The Department's primary thrust, however, was to argue that the insurance companies' communications for their various repair programs were inherently misleading and coercive. In essence, the Department argued that the inherent leverage the companies have over their policyholders makes it difficult for policyholders to appreciate that they have a choice as to selection of a repair shop. But the court rejected that position as well. After reviewing the particulars of the companies' programs, Judge Casey concluded that they left open a broad opportunity for insureds to choose a non-participating shop. Citing Central Hudson, 447 U.S. 557 (1980), and 44 Liquormart Inc. v. State of Rhode Island, 517 U.S. 484 (1996), the court would not accept the notion "that consumers' lack of intelligence requires the State to deprive them of options or limit their choices to those which the state thinks are acceptable."

Insurance Law Provision Failed under Central Hudson

The Insurance Department did not fare much better when the court applied the well-established analytical prongs of Central Hudson, 447 U.S. 557 (1980):

(1) that the state demonstrate a substantial governmental interest in the area of the challenged restriction; (2) that the specific restriction materially advance the state's interest; and (3) that the specific restriction be narrowly drawn to further the asserted state interest.

The court recognized that the Insurance Department had a substantial interest in regulating the insurance industry in New York. But the court found no advancement of that interest by the existence and enforcement of Section 2610(b). As Judge Casey reasoned:

The power to prohibit or to regulate particular conduct does not necessarily include the power to prohibit or regulate speech about such conduct. The Department cannot satisfy its burden of proving that Section 2610(b) advances the State interests `by mere speculation or conjecture . . ..' 2000 U.S. Dist. LEXIS 6055 at *67, citing Rubin v. Coors Brewing Co., 514 U.S. 476 (1995).

The Department was forced to admit that policyholder complaints about company "steering" to certain repair shops are only rarely reported, making Section 2610(b) look like legislative surplussage, given the prohibition established in Section 2610(a). The court concluded that "the harms recited by the Department are not supported by reliable evidence and the challenged statute does not serve the [asserted] Sate interests . . .."

The court then analyzed whether the statute was narrowly enough drawn, although it specifically noted that the failure of Section 2610(b) to satisfy Central Hudson's "advancement" requirement made any analysis of Central Hudson's final prong unnecessary.

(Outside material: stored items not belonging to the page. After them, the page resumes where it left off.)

Lemma exact_chunk_len (fmt c : Audio) (n : Z) :
  0 < AudioM.framewidth fmt -> 0 <= n ->
  exact_chunk fmt n c -> AudioM.len c = Ok n.
Proof.
  intros Hfw Hn (Hs & Hl).
  unfold AudioM.len, AudioM.__len__, py_floordiv.
  rewrite (same_format_framewidth _ _ Hs), Hl.
  destruct (Z.eqb_spec (AudioM.framewidth fmt) 0); [lia|].
  rewrite Z.div_mul by lia. simpl.
  destruct (Z.ltb_spec n 0); [lia | reflexivity].
Qed.

Lemma all_data_exact_length (fmt : Audio) (n : Z) (cs : list Audio) :
  Forall (exact_chunk fmt n) cs ->
  Z.of_nat (length (all_data cs)) =
  Z.of_nat (length cs) * (n * AudioM.framewidth fmt).
Proof.
  induction 1 as [|c cs (_ & Hc) _ IH]; [reflexivity|].
  unfold all_data in *. simpl.
  rewrite length_app, Nat2Z.inj_add, IH, Hc. lia.
Qed.

Section SizeLimit.

Variable fmt : Audio.
Variable size : Z.
Hypothesis size_pos : 0 < size.
Hypothesis fmt_pos : 0 < AudioM.framewidth fmt.

Let fw := AudioM.framewidth fmt.

Local Abbreviation stream_buffer := (stream_buffer fmt).
Local Abbreviation remainder := (remainder fmt size).
Local Abbreviation pending := (pending fmt size).

Lemma size_limit_while_spec (fuel : nat) :
  forall buf : Audio,
    stream_buffer buf ->
    (length (data buf) < fuel)%nat ->
    exists cs b',
      size_limit_while fuel buf size = Some (cs, Ok b') /\
      (all_data cs ++ data b')%list = data buf /\
      Forall (exact_chunk fmt size) cs /\
      remainder b'.
Proof.
  induction fuel as [|fuel IH]; intros buf (Hs & Hwf) Hfuel; [lia|].
  pose proof (same_format_framewidth _ _ Hs) as Hfw.
  pose proof (well_framed_pos _ Hwf) as Hpos.
  destruct Hwf as (Hc & Hw & (k & Hk)).
  cbn [size_limit_while].
  rewrite (len_well_framed buf) by (repeat split; [..|exists k]; assumption).
  rewrite Hk, Z.div_mul by lia.
  destruct (Z.leb_spec size k) as [Hle|Hgt].
  - rewrite getitem_prefix, getitem_suffix by assumption.
    set (n := Z.to_nat (size * AudioM.framewidth buf)).
    assert (Hn : (0 < n <= length (data buf))%nat) by (subst n; nia).
    destruct (IH (AudioM.clone buf (drop n (data buf))))
      as (cs & b' & -> & Hdata & Hcs & Hrem).
    + split; [exact Hs|]. repeat split; simpl; try assumption.
      change (AudioM.framewidth (AudioM.clone buf _))
        with (AudioM.framewidth buf).
      rewrite length_drop. exists (k - size). subst n. nia.
    + simpl. rewrite length_drop. lia.
    + eexists _, b'. split; [reflexivity|]. split; [|split].
      * unfold all_data in *. simpl in *. rewrite <- app_assoc, Hdata.
        apply take_drop.
      * constructor; [|exact Hcs]. split; [exact Hs|]. simpl.
        rewrite length_take. subst n. rewrite <- Hfw. lia.
      * exact Hrem.
  - exists [], buf. split; [reflexivity|]. split; [reflexivity|].
    split; [constructor|].
    split; [split; [exact Hs | repeat split; [..|exists k]; assumption]|].
    unfold fw. rewrite <- Hfw. nia.
Qed.

Lemma remainder_truthy (b : Audio) :
  remainder b ->
  AudioM.__bool__ b = Ok (0 <? Z.of_nat (length (data b)) / fw) /\
  (Z.of_nat (length (data b)) / fw <= 0 -> data b = []).
Proof.
  intros ((Hs & Hwf) & _). unfold AudioM.__bool__.
  rewrite (len_well_framed _ Hwf), (same_format_framewidth _ _ Hs).
  split; [reflexivity|]. fold fw. intros Hz.
  destruct Hwf as (_ & _ & (k & Hk)).
  rewrite (same_format_framewidth _ _ Hs) in Hk. fold fw in Hk.
  rewrite Hk, Z.div_mul in Hz by (unfold fw; lia).
  apply length_zero_iff_nil. unfold fw in *. nia.
Qed.

Lemma size_limit_for_spec (packets : list Audio) :
  forall (fuel : nat) (buf : option Audio),
    pending buf ->
    Forall stream_buffer packets ->
    (length (pending_data buf) + length (all_data packets) < fuel)%nat ->
    exists cs buf',
      size_limit_for fuel buf packets size = Some (cs, Ok buf') /\
      (all_data cs ++ pending_data buf')%list =
        (pending_data buf ++ all_data packets)%list /\
      Forall (exact_chunk fmt size) cs /\
      pending buf'.
Proof.
  induction packets as [|p ps IH]; intros fuel buf Hbuf Hps Hfuel.
  - exists [], buf. split; [reflexivity|].
    split; [unfold all_data; simpl; now rewrite app_nil_r|].
    split; [constructor | exact Hbuf].
  - apply Forall_cons in Hps as [Hp Hps].
    unfold all_data in Hfuel. simpl in Hfuel. rewrite length_app in Hfuel.
    (* the buffer after [buf = buf + packet if buf else packet] *)
    assert (Hj : exists j,
      (t ← truthy buf;
       if t : bool then
         match buf with
         | Some b => AudioM.__add__ b p
         | None => Ok p
         end
       else Ok p) = Ok j /\
      stream_buffer j /\ data j = (pending_data buf ++ data p)%list).
    { destruct buf as [b|]; [|exists p; repeat split; apply Hp].
      destruct (remainder_truthy b Hbuf) as (Ht & Hnil).
      simpl. rewrite Ht. simpl.
      destruct (Z.ltb_spec 0 (Z.of_nat (length (data b)) / fw)) as [Hlt|Hge].
      - destruct Hbuf as ((Hsb & Hwb) & _), Hp as (Hsp & Hwp).
        assert (Hbp : same_format b p).
        { destruct Hsb as (? & ? & ?), Hsp as (? & ? & ?).
          repeat split; congruence. }
        rewrite (add_same_format _ _ Hbp). eexists. split; [reflexivity|].
        split; [|reflexivity]. split; [exact Hsb|].
        destruct Hwb as (? & ? & Hdb), Hwp as (? & ? & Hdp).
        repeat split; simpl; try assumption.
        change (AudioM.framewidth (AudioM.clone b _))
          with (AudioM.framewidth b).
        rewrite length_app, Nat2Z.inj_add. apply Z.divide_add_r; [exact Hdb|].
        now rewrite (same_format_framewidth _ _ Hbp).
      - exists p. rewrite (Hnil Hge). repeat split; apply Hp. }
    destruct Hj as (j & Hj & Hsj & Hdj).
    cbn [size_limit_for]. rewrite Hj.
    destruct (size_limit_while_spec fuel j Hsj)
      as (cs & b' & -> & Hdata & Hcs & Hrem).
    { rewrite Hdj, length_app. lia. }
    destruct (IH fuel (Some b') Hrem Hps)
      as (cs' & buf' & -> & Hdata' & Hcs' & Hrem').
    { simpl. apply (f_equal length) in Hdata.
      rewrite Hdj, !length_app in Hdata. unfold all_data in *. lia. }
    exists (cs ++ cs'), buf'. split; [reflexivity|].
    split; [|split; [now apply Forall_app | exact Hrem']].
    unfold all_data in *. simpl in *.
    rewrite map_app, concat_app, <- app_assoc, Hdata'.
    rewrite !app_assoc. f_equal. rewrite Hdata, Hdj. reflexivity.
Qed.

End SizeLimit.

Lemma total_frames_bytes (fmt : Audio) (packets : list Audio) :
  Forall (stream_buffer fmt) packets ->
  Z.of_nat (length (all_data packets)) =
  total_frames packets * AudioM.framewidth fmt.
Proof.
  induction 1 as [|p ps (Hs & Hwf) _ IH]; [reflexivity|].
  unfold all_data in *. simpl.
  rewrite length_app, Nat2Z.inj_add, IH.
  pose proof (well_framed_pos _ Hwf).
  destruct Hwf as (_ & _ & (k & Hk)).
  rewrite Hk, Z.div_mul by lia.
  rewrite (same_format_framewidth _ _ Hs). lia.
Qed.

(** C3: on same-format, whole-frame buffers totalling [D] frames and a
    chunk size [size > 0], [size_limit] returns normally after yielding
    [D / size] chunks of exactly [size] frames, then one chunk of
    [D mod size] frames exactly when that is nonzero; the yielded data,
    concatenated, is the input data. *)
Theorem size_limit_chunks (fmt : Audio) (packets : list Audio) (size : Z)
    (fuel : nat) :
  0 < size ->
  Forall (stream_buffer fmt) packets ->
  (length (all_data packets) < fuel)%nat ->
  exists full tail,
    size_limit fuel packets size = Some (full ++ tail, Ok tt) /\
    Z.of_nat (length full) = total_frames packets / size /\
    Forall (fun c => same_format c fmt /\ AudioM.len c = Ok size) full /\
    (if total_frames packets mod size =? 0 then tail = []
     else exists t, tail = [t] /\ same_format t fmt /\
            AudioM.len t = Ok (total_frames packets mod size)) /\
    all_data (full ++ tail) = all_data packets.
Proof.
  intros Hsize Hps Hfuel.
  destruct packets as [|p0 ps0].
  { exists [], []. repeat split; constructor. }
  assert (Hfw : 0 < AudioM.framewidth fmt).
  { apply Forall_cons in Hps as [(Hs & Hwf) _].
    rewrite <- (same_format_framewidth _ _ Hs). now apply well_framed_pos. }
  pose proof (total_frames_bytes _ _ Hps) as Hbytes.
  set (packets := p0 :: ps0) in *. set (D := total_frames packets) in *.
  destruct (size_limit_for_spec fmt size Hsize Hfw packets fuel None I Hps)
    as (cs & buf' & Hrun & Hdata & Hcs & Hrem); [simpl; lia|].
  simpl in Hdata.
  pose proof (all_data_exact_length _ _ _ Hcs) as Hlen.
  assert (Hfull : Forall (fun c => same_format c fmt /\
                                   AudioM.len c = Ok size) cs).
  { eapply Forall_impl; [exact Hcs|]. intros c Hc. split; [apply Hc|].
    apply (exact_chunk_len fmt); [assumption | lia | exact Hc]. }
  unfold size_limit. rewrite Hrun.
  destruct buf' as [b'|]; simpl in Hdata |- *.
  - destruct (remainder_truthy fmt size Hfw b' Hrem) as (Ht & Hnil).
    rewrite Ht.
    destruct Hrem as ((Hs & Hwf) & Hlt).
    pose proof (len_well_framed _ Hwf) as Hlb.
    destruct Hwf as (_ & _ & (k & Hk)).
    rewrite (same_format_framewidth _ _ Hs) in Hk, Hlb.
    rewrite Hk, Z.div_mul in Hnil, Hlb |- * by lia.
    assert (HD : D = Z.of_nat (length cs) * size + k).
    { apply (f_equal length) in Hdata. rewrite length_app in Hdata. nia. }
    assert (Hk' : 0 <= k < size) by nia.
    assert (Hq : D / size = Z.of_nat (length cs))
      by (symmetry; apply (Z.div_unique_pos D size _ k); lia).
    assert (Hm : D mod size = k)
      by (symmetry; apply (Z.mod_unique_pos D size (Z.of_nat (length cs)) k);
          lia).
    rewrite Hq, Hm.
    destruct (Z.ltb_spec 0 k) as [Hpos|Hzero].
    + exists cs, [b']. split; [reflexivity|]. split; [reflexivity|].
      split; [exact Hfull|].
      destruct (Z.eqb_spec k 0); [lia|].
      split; [exists b'; repeat split; solve [apply Hs | exact Hlb]|].
      unfold all_data in *. rewrite map_app, concat_app. simpl.
      now rewrite app_nil_r.
    + exists cs, []. rewrite app_nil_r.
      split; [reflexivity|]. split; [reflexivity|].
      split; [exact Hfull|].
      destruct (Z.eqb_spec k 0); [|lia]. split; [reflexivity|].
      rewrite <- Hdata, (Hnil Hzero), app_nil_r. reflexivity.
  - rewrite app_nil_r in Hdata.
    assert (HD : D = Z.of_nat (length cs) * size)
      by (apply (f_equal length) in Hdata; nia).
    exists cs, []. rewrite app_nil_r.
    rewrite HD, Z.div_mul, Z.mod_mul by lia.
    repeat split; [exact Hfull | exact Hdata].
Qed.

Lemma pcm_stream : Forall (stream_buffer pcm3) [pcm3; pcm2].
Proof.
  repeat constructor; unfold AudioM.framewidth; simpl.
  - exists 3; reflexivity.
  - exists 2; reflexivity.
Qed.

Lemma size_limit_chunks_witness :
  exists full tail,
    size_limit 11 [pcm3; pcm2] 2 = Some (full ++ tail, Ok tt) /\
    Z.of_nat (length full) = total_frames [pcm3; pcm2] / 2 /\
    Forall (fun c => same_format c pcm3 /\ AudioM.len c = Ok 2) full /\
    (if total_frames [pcm3; pcm2] mod 2 =? 0 then tail = []
     else exists t, tail = [t] /\ same_format t pcm3 /\
            AudioM.len t = Ok (total_frames [pcm3; pcm2] mod 2)) /\
    all_data (full ++ tail) = all_data [pcm3; pcm2].
Proof.
  apply (size_limit_chunks pcm3 [pcm3; pcm2] 2 11);
    [lia | exact pcm_stream | simpl; lia].
Defined.

Example size_limit_pcm :
  size_limit 11 [pcm3; pcm2] 2 =
  Some ([mkAudio 1 2 8000 [x01; x00; x02; x00];
         mkAudio 1 2 8000 [x03; x00; x04; x00];
         mkAudio 1 2 8000 [x05; x00]], Ok tt).
Proof. reflexivity. Qed.

(** The whole-frame hypothesis is needed: a pending buffer of less than
    a frame counts as empty and is replaced by the next packet. *)
Example size_limit_partial_frames :
  size_limit 3 [half_a; half_b] 1 = Some ([], Ok tt).
Proof. reflexivity. Qed.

Nevertheless, the court found Section 2610(b) overbroad and over-intrusive because the valid regulatory interests of prohibiting an insurer from requiring the use of a particular repair shop is already addressed in Section 2610(a).

Judge Casey thus struck down Section 2610(b) as applied to Allstate and Geico, and it will not take much time for other vehicle insurers having similar repair shop programs to obtain the advantage of the ruling.

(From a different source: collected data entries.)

Definition setupUserCredentials (env : ExecEnv) (cmd : Cmd) (username : gostring) : result Cmd :=
  match envLookup env username with
  | Err e => Err (str "failed to lookup user " ++ username ++ str ": " ++ e)
  | Ok userInfo =>
      match Atoi (Uid userInfo) with
      | None => Err (str "invalid UID for user " ++ username)
      | Some uid =>
          match Atoi (Gid userInfo) with
          | None => Err (str "invalid GID for user " ++ username)
          | Some gid =>
              Ok (mkCmd (CmdArgs cmd)
                        (CmdEnv cmd ++ [str "USER=" ++ username;
                                        str "HOME=" ++ HomeDir userInfo])
                        (HomeDir userInfo)
                        (Some (uint32 uid, uint32 gid)))
          end
      end
  end.

Definition generateCommandID (env : ExecEnv) (entry : IncronEntry) (event : InotifyEvent)
  : gostring :=
  strings.ReplaceAll (Path entry) (str "/") (str "_") ++ str "_" ++
  EvName event ++ str "_" ++
  strconv.FormatInt (EvMask event) 10 ++ str "_" ++
  strconv.FormatInt (envNow env) 10.

(** The loop-prevention scan over the running commands. *)
Definition sameRule (entry : IncronEntry) (username : gostring) (rc : RunningCommand) : bool :=
  streq (Path (RcEntry rc)) (Path entry) && streq (RcUsername rc) username.

Definition alreadyRunning (ce : CommandExecutor) (entry : IncronEntry) (username : gostring)
  : bool :=
  existsb (fun kv => sameRule entry username (snd kv)) (map_to_list (runningCommands ce)).

(** [Execute] between its two uses of the lock, lines 62 to 124: the
    checks and the recording of the command, run by the call that holds
    [ce.mu].  The result is the refusal, or the command now recorded as
    running. *)
Definition ExecuteLocked (env : ExecEnv) (ce : CommandExecutor) (entry : IncronEntry)
    (event : InotifyEvent) (username : gostring) : CommandExecutor * result RunningCommand :=
  if maxConcurrent ce <=? currentCount ce then
    (ce, Err (str "maximum concurrent commands (" ++
              strconv.FormatInt (maxConcurrent ce) 10 ++ str ") reached"))
  else
    let id := generateCommandID env entry event in
    if NoLoop (Options entry) && alreadyRunning ce entry username then
      (ce, Err (str "command already running for path " ++ Path entry ++
                str " (loop prevention)"))
    else
      let expandedCmd :=
        ExpandCommand (envMapOrder env) entry (EvWatchDir event) (EvName event) (EvMask event) in
      match parseCommand expandedCmd with
      | [] => (ce, Err (str "empty command"))
      | cmdParts =>
          let cmd :=
            mkCmd cmdParts
                  (envEnviron env ++
                   [str "INCRON_PATH=" ++ EvPath event;
                    str "INCRON_NAME=" ++ EvName event;
                    str "INCRON_EVENT=" ++ maskToString (envMapOrder env) (EvMask event)])
                  [] None in
          let credentialed :=
            if negb (streq username (str "root")) && negb (streq username [])
            then setupUserCredentials env cmd username
            else Ok cmd in
          match credentialed with
          | Err e => (ce, Err (str "failed to setup user credentials: " ++ e))
          | Ok cmd' =>
              let runningCmd := mkRunningCommand id entry event cmd' username (envNow env) in
              (mkCommandExecutor (<[id := runningCmd]> (runningCommands ce)) (mu ce)
                                 (maxConcurrent ce) (currentCount ce + 1) (timeout ce),
               Ok runningCmd)
          end
      end.

(** Where a call of [Execute] stands. *)
Inductive ExecutePoint :=
| AtLock (entry : IncronEntry) (event : InotifyEvent) (username : gostring)
    (* line 59: ce.mu.Lock(), with the deferred ce.mu.Unlock() *)
| AtAdmission (entry : IncronEntry) (event : InotifyEvent) (username : gostring)
    (* lines 62 to 124, holding ce.mu *)
| AtReceive (runningCmd : RunningCommand)
    (* line 132: result := <-resultChan, still holding ce.mu *)
| AtCleanup (runningCmd : RunningCommand) (result : ExecutionResult)
    (* line 135: ce.mu.Lock() again, still holding ce.mu *)
| Returned (r : result ExecutionResult)
| FatalError (msg : gostring).

Definition unlockOfUnlocked : gostring := str "sync: Unlock of unlocked RWMutex".

(** One step of a call of [Execute]; [None] when the call cannot move: it
    waits for the lock, or it is over.  [received] is what [runCommand]
    sends on the result channel. *)
Definition ExecuteStep (env : ExecEnv) (received : ExecutionResult)
    (ce : CommandExecutor) (pt : ExecutePoint) : option (CommandExecutor * ExecutePoint) :=
  match pt with
  | AtLock entry event username =>
      match Lock ce with
      | Some ce' => Some (ce', AtAdmission entry event username)
      | None => None
      end
  | AtAdmission entry event username =>
      match ExecuteLocked env ce entry event username with
      | (ce', Err msg) =>
          (* return nil, err: the deferred Unlock runs *)
          match Unlock ce' with
          | Some ce'' => Some (ce'', Returned (Err msg))
          | None => Some (ce', FatalError unlockOfUnlocked)
          end
      | (ce', Ok runningCmd) => Some (ce', AtReceive runningCmd)
      end
  | AtReceive runningCmd => Some (ce, AtCleanup runningCmd received)
  | AtCleanup runningCmd result =>
      match Lock ce with
      | None => None
      | Some ce1 =>
          let ce2 :=
            mkCommandExecutor (delete (RcID runningCmd) (runningCommands ce1)) (mu ce1)
                              (maxConcurrent ce1) (currentCount ce1 - 1) (timeout ce1) in
          match Unlock ce2 with
          | None => Some (ce2, FatalError unlockOfUnlocked)
          | Some ce3 =>
              (* return result, nil: the deferred Unlock runs *)
              match Unlock ce3 with
              | Some ce4 => Some (ce4, Returned (Ok result))
              | None => Some (ce3, FatalError unlockOfUnlocked)
              end
          end
      end
  | Returned _ | FatalError _ => None
  end.

(** The executor together with the calls of [Execute] made so far, each
    by a goroutine of its own (the daemon starts one for every match of an
    event with a rule).  Only calls of [Execute] are followed: the other
    methods of the executor take [ce.mu] themselves before they read or
    write it, and none of them releases a lock it has not taken. *)
Record ExecState := mkExecState {
  executor : CommandExecutor;
  calls : list ExecutePoint
}.

Inductive execStep : ExecState -> ExecState -> Prop :=
| step_call st entry event username :
    execStep st (mkExecState (executor st) (calls st ++ [AtLock entry event username]))
| step_run st i pt env received ce' pt' :
    calls st !! i = Some pt ->
    ExecuteStep env received (executor st) pt = Some (ce', pt') ->
    execStep st (mkExecState ce' (<[i := pt']> (calls st))).

Inductive execSteps : ExecState -> ExecState -> Prop :=
| steps_refl st : execSteps st st
| steps_step st st' st'' : execSteps st st' -> execStep st' st'' -> execSteps st st''.

Definition execReachable (maxConcurrent timeout : Z) (st : ExecState) : Prop :=
  execSteps (mkExecState (NewCommandExecutor maxConcurrent timeout) []) st.

(** A call that is outside the part of [Execute] run under the lock and
    has not returned a result. *)
Definition outside (pt : ExecutePoint) : bool :=
  match pt with
  | AtLock _ _ _ => true
  | Returned (Err _) => true
  | _ => false
  end.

The Start of Corporate Challenges?

Judge Casey's decision to strike down enforcement of the statute followed well-established legal standards in the area of First Amendment commercial speech, such as Central Hudson's multi-pronged analysis. What is most striking about the Allstate litigation, however, is the fact that the insurance companies started the challenge against an arcane provision first established over 26 years ago.

That corporate assertiveness was rewarded here, and naturally raises the question whether other corporate entities in highly regulated industries, including electric and gas utilities, health care companies, banks and other commercial entities, might be encouraged now to challenge some of the myriad commercial speech restrictions that pervade the regulated sections of state industries.

LAWYER'S REFERENCE SERVICE

Allstate Insurance Co. v. Serio, 2000 U.S. Dist. LEXIS 6055 (May 4, 2000).

See also:

44 Liquormart Inc. v. State of Rhode Island, 517 U.S. 484 (1996).

Central Hudson, 447 U.S. 557 (1980).

Cohen v. California, 403 U.S. 15 (1971).

Rubin v. Coors Brewing Co., 514 U.S. 476 (1995).